For 18-year-old Moroccan students like Youssra and Nisrine, social distancing guidelines and other restrictions this spring did not signal the end of their engagement with their peers in the United States. Through Global Nomads Group’s (GNG) Campfire Collaborating Classrooms virtual exchange program, they were able to continue to communicate with their U.S.-based peers about their communities, cultures, and experiences, despite school closures during the global coronavirus pandemic.
Youssra and Nisrine are both second year baccalaureate students at Taha Hussein High School in Ain Mediouna, a town outside of Fes, Morocco. This past spring, they were participants in Campfire, and were selected to share their stories on-screen as part of a live Virtual Story Share Event in June 2020. Campfire Story Share events are normally carried out in each school’s local community, but given the pandemic, this year’s Story Share was hosted by GNG for all participants together.
When describing this experience, Youssra said, “Writing a story and sharing it to me is a dream, and now I have achieved it, thanks to global peers.” Both she and Nisrine had the unique opportunity to present in front of a larger, global audience. In another exchange, a Campfire student from Houston Academy for International Studies in the U.S. expressed, “This is a good story! It shows you’ll never know you have something in common with someone until you talk to them.” Hearing each others’ stories showed Campfire participants that while their peers may come from different parts of the world, they share common experiences – like the challenges and joys of making new friends.

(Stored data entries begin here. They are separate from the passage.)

(** [Object.entries(formData)] with each value converted as
    [URLSearchParams.append] does; [None] when [tags], the one value that
    is not a string already, cannot be converted. *)
Definition formEntries (f : WellSkyVisitNoteRequest) : option (list (string * string)) :=
  match toString (tags f) with
  | None => None
  | Some tagsText =>
      Some ([("carelog", carelog f); ("shift", shift f);
             ("unavailability", unavailability f);
             ("date", date f); ("tags", tagsText);
             ("note", default "undefined" (req_note f));
             ("show_with_billing", show_with_billing f);
             ("show_with_payroll", show_with_payroll f)] ++
            match csrfmiddlewaretoken f with
            | Some t => [("csrfmiddlewaretoken", t)]
            | None => []
            end)%list
  end.

(** The request as a JSON value, for [JSON.stringify(formData, null, 2)]. *)
Definition requestJson (f : WellSkyVisitNoteRequest) : Json :=
  JObj ([("carelog", JStr (carelog f)); ("shift", JStr (shift f));
         ("unavailability", JStr (unavailability f)); ("date", JStr (date f));
         ("tags", tags f)] ++
        match req_note f with Some s => [("note", JStr s)] | None => [] end ++
        [("show_with_billing", JStr (show_with_billing f));
         ("show_with_payroll", JStr (show_with_payroll f))] ++
        match csrfmiddlewaretoken f with
        | Some t => [("csrfmiddlewaretoken", JStr t)]
        | None => []
        end).

Definition withToken (t : string) (f : WellSkyVisitNoteRequest) : WellSkyVisitNoteRequest :=
  {| carelog := carelog f; shift := shift f; unavailability := unavailability f;
     date := date f; tags := tags f; req_note := req_note f;
     show_with_billing := show_with_billing f;
     show_with_payroll := show_with_payroll f;
     csrfmiddlewaretoken := Some t |}.

(** [status === 403 || status === 302] *)
Definition sessionLost (st : Z) : bool := ((st =? 403) || (st =? 302))%Z.

Definition newline : string := String (ascii_of_nat 10) EmptyString.

Definition forbiddenMessage (bodyPreview : string) (formData : WellSkyVisitNoteRequest)
  : string :=
  "WellSky post visit note failed with 403 Forbidden. This may indicate:" ++ newline ++
  "1. CSRF token is invalid or expired" ++ newline ++
  "2. Session has expired" ++ newline ++
  "3. Missing required permissions" ++ newline ++
  "Response body: " ++ bodyPreview ++ newline ++
  "Request data: " ++ JSON_stringify (engine env) (requestJson formData) 2.
(** * Unicode steganography tool: the codecs, the injection-point resolver
      and the encode / decode orchestration

    A shallow embedding of [steg/algorithms.py], [steg/injection.py] and
    [steg/core.py], and of [steg/analysis.py] at the end.

    - A Python [str] is a sequence of code points; it is modelled as a
      [list N], one number per character, so [ord] is the identity and
      [len] is [length].
    - Python integers that may be negative (a word number, a character
      position, the result of [str.find]) are [Z].
    - Every failure of the code is a [ValueError]; the constructors of
      [ValueError] stand for the distinct messages. *)

From Stdlib Require Import String Ascii.
From Stdlib Require Import List NArith ZArith Lia Bool Arith.
Import ListNotations.

Local Open Scope N_scope.

(** ** Python strings *)

Definition char := N.
Definition str := list char.

(** A string literal of the source, character by character. *)
Definition py (s : string) : str := map N_of_ascii (list_ascii_of_string s).

Definition str_eqb (a b : str) : bool :=
  if list_eq_dec N.eq_dec a b then true else false.

Lemma str_eqb_eq (a b : str) : str_eqb a b = true <-> a = b.
Proof.
  unfold str_eqb. destruct (list_eq_dec N.eq_dec a b); split; congruence.
Qed.

Lemma str_eqb_refl (a : str) : str_eqb a a = true.
Proof. now apply str_eqb_eq. Qed.

Lemma str_eqb_neq (a b : str) : str_eqb a b = false <-> a <> b.
Proof.
  unfold str_eqb. destruct (list_eq_dec N.eq_dec a b); split; congruence.
Qed.

(** [str.isspace] on one character: the code points CPython classifies as
    whitespace (bidirectional type WS, B or S, or category Zs). *)
Definition isspace (c : char) : bool :=
  ((0x09 <=? c) && (c <=? 0x0D)) || ((0x1C <=? c) && (c <=? 0x20))
  || (c =? 0x85) || (c =? 0xA0) || (c =? 0x1680)
  || ((0x2000 <=? c) && (c <=? 0x200A))
  || (c =? 0x2028) || (c =? 0x2029) || (c =? 0x202F) || (c =? 0x205F)
  || (c =? 0x3000).

(** [chr(n)]: a [ValueError] ([None]) outside the Unicode range. *)
Definition chr (n : N) : option char :=
  if n <=? 0x10FFFF then Some n else None.

(** [s[i:j]] for [0 <= i <= j]; a bound past the end stops at the end. *)
Definition slice (s : str) (i j : nat) : str := firstn (j - i) (skipn i s).

(** Python clamps a slice bound: a negative bound counts from the end. *)
Definition clamp_index (len : nat) (i : Z) : nat :=
  if (i <? 0)%Z then Z.to_nat (Z.of_nat len + i) else Nat.min (Z.to_nat i) len.

(** [s[:i]] and [s[i:]]. *)
Definition slice_to (s : str) (i : Z) : str := firstn (clamp_index (length s) i) s.
Definition slice_from (s : str) (i : Z) : str := skipn (clamp_index (length s) i) s.
(** * ActiveLink: a navigation link that reflects the current pathname

    Shallow embedding of [src/components/active-link/ActiveLink.tsx]:

<<
    const ActiveLink = ({ path, label }: ActiveLinkProps) => {
     const pathName =  usePathname();
      return (
        <Link className={`${ style.link } ${ (pathName === path) && style['active-link']}`} href={path}>
          {label}
        </Link>
      );
    };
>>

    The component is a function of its props and of the pathname that the
    [usePathname] hook reads from the host router.  It calls no state hook
    and registers no effect.  The CSS module [ActiveLink.module.css] is not
    part of the sources, so the imported [style] object is a parameter of
    the whole development: a finite map from class names to the generated
    class strings, where a missing key reads as [undefined]. *)

From Stdlib Require Import Ascii.
From stdpp Require Import base strings gmap list.

(** ** The fragment of JavaScript the component evaluates *)

Module JS.

Inductive value : Type :=
| VUndefined
| VBool (b : bool)
| VString (s : string).

(** ToBoolean: [undefined], [false] and the empty string are falsy. *)
Definition ToBoolean (v : value) : bool :=
  match v with
  | VUndefined => false
  | VBool b => b
  | VString s => negb (String.eqb s "")
  end.

(** ToString, as applied to every substitution of a template literal. *)
Definition ToString (v : value) : string :=
  match v with
  | VUndefined => "undefined"
  | VBool true => "true"
  | VBool false => "false"
  | VString s => s
  end.

(** [a === b]: no coercion; values of different types are never equal,
    strings are compared code unit by code unit. *)
Definition strict_eq (a b : value) : value :=
  match a, b with
  | VUndefined, VUndefined => VBool true
  | VBool x, VBool y => VBool (Bool.eqb x y)
  | VString x, VString y => VBool (String.eqb x y)
  | _, _ => VBool false
  end.

(** [a && b]: the left operand itself when it is falsy, else the right. *)
Definition and_op (a b : value) : value :=
  if ToBoolean a then b else a.

(** A template literal is a sequence of literal chunks and substitutions. *)
Inductive part : Type :=
| Quasi (s : string)
| Subst (v : value).

Definition part_string (p : part) : string :=
  match p with
  | Quasi s => s
  | Subst v => ToString v
  end.

Fixpoint template (ps : list part) : string :=
  match ps with
  | [] => ""
  | p :: ps' => part_string p +:+ template ps'
  end.

(** Property read on a CSS-module object: the mapped string, or
    [undefined] when the stylesheet does not define the class. *)
Definition get (o : gmap string string) (key : string) : value :=
  match o !! key with
  | Some s => VString s
  | None => VUndefined
  end.

End JS.

Import JS.

(** ** The host: router context and the [Link] element *)

(** The state of the host router that [usePathname] exposes. *)
Record router : Type := Router { pathname : string }.

Definition usePathname (ctx : router) : string := pathname ctx.

(** The type of a JSX element: the [Link] component imported from
    [next/link], or an intrinsic tag such as ['main'] and ['span'] of
    [src/app/page.tsx]. *)
Inductive component : Type :=
| Link
| Intrinsic (tag : string).

(** A JSX element with the props the source passes. *)
Record element : Type := Element {
  type : component;
  className : string;
  href : string;
  children : string
}.

(** ** The component *)

Record ActiveLinkProps : Type := Props {
  path : string;
  label : string
}.

(** The comparison [(pathName === path)] of the source. *)
Definition isActive (pathName path : string) : value :=
  strict_eq (VString pathName) (VString path).

(** The two presentational states of a link. *)
Inductive linkState : Type :=
| Active
| Inactive.

Definition state_of_flag (v : value) : linkState :=
  if ToBoolean v then Active else Inactive.

Section Component.

(** The object imported from [./ActiveLink.module.css]. *)
Variable style : gmap string string.

Definition ActiveLink (props : ActiveLinkProps) (ctx : router) : element :=
  let pathName := usePathname ctx in
  {| type := Link;
     className :=
       template [ Subst (get style "link");
                  Quasi " ";
                  Subst (and_op (isActive pathName (path props))
                                (get style "active-link")) ];
     href := path props;
     children := label props |}.

(** The state an instance shows for a given router state. *)
Definition activeState (props : ActiveLinkProps) (ctx : router) : linkState :=
  state_of_flag (isActive (usePathname ctx) (path props)).

(** *** Re-rendering

    React keeps, for a mounted function component, its props and the
    element it last returned; the component itself stores nothing between
    renders.  Every change of the router's pathname re-invokes the
    component with the same props. *)

Record instance : Type := Instance {
  inst_props : ActiveLinkProps;
  inst_output : element
}.

Definition mount (props : ActiveLinkProps) (ctx : router) : instance :=
  {| inst_props := props; inst_output := ActiveLink props ctx |}.

Definition rerender (i : instance) (ctx : router) : instance :=
  {| inst_props := inst_props i;
     inst_output := ActiveLink (inst_props i) ctx |}.

(** The elements shown after each location change, oldest first. *)
Fixpoint outputs (i : instance) (locs : list string) : list element :=
  match locs with
  | [] => []
  | l :: locs' =>
      let i' := rerender i (Router l) in
      inst_output i' :: outputs i' locs'
  end.

(** Everything an instance mounted at [l0] has shown, oldest first. *)
Definition history (props : ActiveLinkProps) (l0 : string)
    (locs : list string) : list element :=
  let i := mount props (Router l0) in
  inst_output i :: outputs i locs.

End Component.

(** ** The component as a program over hooks

    A function component can do more than compute from its props: through
    hooks it reads the router, and through the state-bearing hooks
    ([useState], [useRef], [useMemo]) it reads and writes cells that React
    keeps for the mounted instance from one render to the next.  A render
    is a program over these operations. *)

Inductive render (A : Type) : Type :=
| Ret (a : A)
| UsePathname (k : string → render A)
| ReadCell (slot : nat) (k : option value → render A)
| WriteCell (slot : nat) (v : value) (k : render A).

Arguments Ret {A} a.
Arguments UsePathname {A} k.
Arguments ReadCell {A} slot k.
Arguments WriteCell {A} slot v k.

Fixpoint render_bind {A B : Type} (f : A → render B) (m : render A)
    : render B :=
  match m with
  | Ret a => f a
  | UsePathname k => UsePathname (fun s => render_bind f (k s))
  | ReadCell i k => ReadCell i (fun c => render_bind f (k c))
  | WriteCell i v k => WriteCell i v (render_bind f k)
  end.

#[global] Instance render_mret : MRet render := @Ret.
#[global] Instance render_mbind : MBind render := @render_bind.

(** One render pass: the router state is read, the cells are threaded. *)
Fixpoint run {A : Type} (m : render A) (ctx : router)
    (cells : gmap nat value) : A * gmap nat value :=
  match m with
  | Ret a => (a, cells)
  | UsePathname k => run (k (pathname ctx)) ctx cells
  | ReadCell i k => run (k (cells !! i)) ctx cells
  | WriteCell i v k => run k ctx (<[i:=v]> cells)
  end.

Module Hooks.

Definition usePathname : render string := UsePathname Ret.

(** The body of the source, statement by statement: one call of
    [usePathname], then the returned element. *)
Definition ActiveLink (style : gmap string string) (props : ActiveLinkProps)
    : render element :=
  pathName ← usePathname;
  mret {| type := Link;
          className :=
            template [ Subst (get style "link");
                       Quasi " ";
                       Subst (and_op (isActive pathName (path props))
                                     (get style "active-link")) ];
          href := path props;
          children := label props |}.

(** A mounted instance: its props, its cells and the element it shows. *)
Record fiber : Type := Fiber {
  fiber_props : ActiveLinkProps;
  fiber_cells : gmap nat value;
  fiber_output : element
}.

Section Machine.

(** Any component taking these props. *)
Variable comp : ActiveLinkProps → render element.

Definition rerender (f : fiber) (ctx : router) : fiber :=
  let r := run (comp (fiber_props f)) ctx (fiber_cells f) in
  {| fiber_props := fiber_props f;
     fiber_cells := r.2;
     fiber_output := r.1 |}.

(** The instance after a series of location changes. *)
Definition navigate (f : fiber) (locs : list string) : fiber :=
  fold_left (fun f' l => rerender f' (Router l)) locs f.

End Machine.

End Hooks.

(** ** Pathnames

    [usePathname] yields the path component of the current URL: it begins
    with a slash and holds neither the query delimiter nor the fragment
    delimiter. *)

Fixpoint mentions (c : Ascii.ascii) (s : string) : bool :=
  match s with
  | EmptyString => false
  | String a r => if Ascii.eqb a c then true else mentions c r
  end.

Definition is_pathname (s : string) : bool :=
  match s with
  | String a r =>
      Ascii.eqb a "/"%char
      && negb (mentions "?"%char r) && negb (mentions "#"%char r)
  | EmptyString => false
  end.

(** The active state at each of a series of locations. *)
Definition observed_states (props : ActiveLinkProps)
    (locs : list string) : list linkState :=
  map (fun l => activeState props (Router l)) locs.

(** A stylesheet object as the CSS-module loader generates it. *)
Definition example_style : gmap string string :=
  {[ "link" := "ActiveLink_link__x1";
     "active-link" := "ActiveLink_active-link__y2" ]}.

(** ** Auxiliary facts *)

Lemma append_nil_r (s : string) : s +:+ "" = s.
Proof.
  induction s as [|a s IH]; [reflexivity|].
  change (String a (s +:+ "") = String a s). by rewrite IH.
Qed.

Across history and cultures, campfires have brought together people of diverse backgrounds to share warmth and shelter, conversation and storytelling. GNG’s “Campfire” programs evoke the same feeling: a communal campfire around which travelers and strangers gather. In our digital equivalent, middle and high school students are welcomed to an online community with their global peers in the United States and the Middle East and North Africa (MENA) region. Students progress through an experience of creating and sharing the story of their own identity over an 8-10 week long curriculum. The program culminates in a project where students write a story and share it with their global peers online. At the Story Share, students read their own stories as well as a story from someone from another region. In this reading of another’s story, the youth truly put themselves in their U.S. or MENA peers’ shoes.